* _EXERCISE OBJECTIVE_
Copy each line of the entries that includes the word "digest".

*** Opening TASK INPUT ***

(* ===== verification/Changes.v ===== *)
(** The elementary changes of the tournament state, and the refinement that
    every command of [State.v] is a sequence of them.

    [change] is the abstract specification of the state machine: thirteen
    guarded updates (create, admit an entrant, score, close, settle, bind, consume a
    sequence number, enter, deal, move, finish a round, claim, record an
    event), each with the rule that must hold for it.  The invariants of the
    later files are proved once per change; [Machine.v] shows that on every
    reachable state each command runs to an end and does nothing but changes,
    and that a rejected command does at most consume a sequence number. *)

From S2P Require Import Prelude GoStd Paxos Ledger Game Records Codec Compute State.

(** A tournament as [create] stores it. *)
Definition new_tournament (slot : Slot) (id : TournamentID) (seed : Z) (r : Rules) : Tournament :=
  mkTournament id seed r Open [] 0 0 0 None None slot 0 0 zero_ballot.

Definition add_tournament (s : State) (id : TournamentID) (t : Tournament) : State :=
  let s := put_tournament s id t in
  mkState (tournaments s) (order s ++ [id]) (results s) (book s) (applied s) (hash s) (commands s)
    (mutations s) (play s) (clock s).

(** No round of tournament [k] is in play. *)
Definition no_round_in_play (s : State) (k : TournamentID) : Prop :=
  forall p r rec, rounds (play s) !! (k, p, r) = Some rec -> rr_status rec = RoundDone.

Definition no_entry_in_play (s : State) (k : TournamentID) (p : PlayerID) : Prop :=
  forall r rec, rounds (play s) !! (k, p, r) = Some rec -> rr_status rec = RoundDone.

(** The score an entry may be given: one in range, or in a play tournament
    the total of rounds that are all finished, once the last round was dealt
    or while the tournament is being closed. *)
Definition score_allowed (closing : option TournamentID) (s : State) (k : TournamentID) (t : Tournament)
    (pid : PlayerID) (score : Z) : Prop :=
  if String.eqb (r_game (t_rules t)) "" then 0 <= score <= r_max_score (t_rules t)
  else score = pg_total (Progress (play s) k pid) /\ no_entry_in_play s k pid /\
       (closing = Some k \/ is_Some (rounds (play s) !! (k, pid, Rounds))).

(** No entry of the player is scored. *)
Definition entry_unscored (t : Tournament) (pid : PlayerID) : Prop :=
  forall e, e ∈ t_entries t -> pl_id (e_player e) = pid -> e_scored e = false.

Section Change.
(** [closing] names the tournament a Close command is working on. *)
Context `{U : Unicode} (fuel : nat) (slot : Slot) (ballot : Ballot) (closing : option TournamentID).

Inductive change (s : State) : State -> Prop :=
| ch_create id seed r :
    tournaments s !! id = None -> validID id = true -> rules_ok r ->
    canonicalExclusions (r_exclusions r) = r_exclusions r ->
    change s (add_tournament s id (new_tournament slot id seed r))
| ch_admit k t player b q :
    deref s k = Some t -> admit_refusal t player = None ->
    validID (pl_id player) = true ->
    Post (book s) (fee_posting t (pl_id player) slot ballot) = Some (b, (q, true, None)) ->
    change s (put_tournament (set_book s b) k (set_entries t (t_entries t ++ [admit_entry t player])))
| ch_score k t t' i e score digest :
    deref s k = Some t -> t_status t = Open -> t_entries t !! i = Some e -> e_scored e = false ->
    score_allowed closing s k t (pl_id (e_player e)) score ->
    mark_scored t i score digest = Some t' ->
    change s (put_tournament s k t')
| ch_close k t :
    deref s k = Some t -> t_status t = Open -> no_round_in_play s k ->
    change s (put_tournament s k
      (close_record t (if Voids t then Voided else Closed) (ComputeStandings t) (ComputePool t) slot))
| ch_settle k t ex b :
    deref s k = Some t -> t_status t = Closed \/ t_status t = Voided -> exclusions_ok ex ->
    foldM post_new_only (book s) (settle_postings t ex slot ballot (ComputePayouts t ex)) = Some b ->
    change s (put_tournament (set_book s b) k (settle_record t (ComputePayouts t ex) slot ballot))
| ch_bind b :
    bindings (play s) !! b_device b = None -> players (play s) !! b_player b = None ->
    ValidatePlayer (mkPlayer (b_player b) (b_jurisdiction b) (b_age b)) = None -> b_bound_at b = slot ->
    change s (set_play s (touchPlayer (put_player (put_binding (play s) (b_device b) b) (b_player b)
                                         (mkPlayerState (mkPlayerRecord b 0) [])) (b_player b)))
| ch_seq pid ps :
    players (play s) !! pid = Some ps -> pr_last_seq (pst_rec ps) + 1 < 2 ^ 64 ->
    change s (set_play s (touchPlayer (put_player (play s) pid
      (mkPlayerState (mkPlayerRecord (pr_binding (pst_rec ps)) (pr_last_seq (pst_rec ps) + 1)) (pst_entered ps))) pid))
| ch_enter k t pid ps :
    deref s k = Some t -> is_Some (find_entry t pid) -> players (play s) !! pid = Some ps -> k ∉ pst_entered ps ->
    change s (set_play s (put_player (play s) pid (mkPlayerState (pst_rec ps) (pst_entered ps ++ [k]))))
| ch_deal k t pid round seed :
    deref s k = Some t -> t_status t = Open -> r_game (t_rules t) <> "" -> is_Some (find_entry t pid) -> entry_unscored t pid ->
    validRound round = true -> rounds (play s) !! (k, pid, round) = None ->
    previous_unfinished s t pid round = false -> is_Some (Deal fuel seed) ->
    change s (set_play s (touchRound (put_round (play s) (k, pid, round) (new_round s slot k pid round seed))
                            (k, pid, round)))
| ch_move k t pid round rec b m b' :
    deref s k = Some t -> t_status t = Open -> rounds (play s) !! (k, pid, round) = Some rec ->
    rr_status rec <> RoundDone -> clock s <= rr_deadline_ms rec ->
    Replay fuel (rr_seed rec) (rr_moves rec) = Some (b, None) -> Game.Apply b m = Some (b', None) ->
    change s (set_play s (touchRound (put_round (play s) (k, pid, round) (add_move rec m slot)) (k, pid, round)))
| ch_finish k t pid round rec b reason :
    deref s k = Some t -> t_status t = Open -> rounds (play s) !! (k, pid, round) = Some rec ->
    rr_status rec <> RoundDone -> Replay fuel (rr_seed rec) (rr_moves rec) = Some (b, None) ->
    change s (set_play s (touchRound (put_round (play s) (k, pid, round)
                                        (done_record rec reason (Cleared b) (Score b) slot)) (k, pid, round)))
| ch_claim k t pid b q :
    deref s k = Some t -> t_status t = Settled -> is_Some (find_entry t pid) ->
    0 < ClaimableAmount t pid -> Has (book s) (ClaimKey k pid) = false ->
    Post (book s) (claim_posting k pid (ClaimableAmount t pid) slot ballot) = Some (b, (q, true, None)) ->
    change s (set_book s b)
| ch_event ev : ev_slot ev = slot -> change s (recordEvent s ev)
| ch_board tid : change s (set_play s (set_boardAt (play s) tid slot)).

Definition changes : State -> State -> Prop := rtc change.
End Change.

*** Closing TASK INPUT ***

* _EXPECTED ANSWER_
| ch_score k t t' i e score digest :
    mark_scored t i score digest = Some t' ->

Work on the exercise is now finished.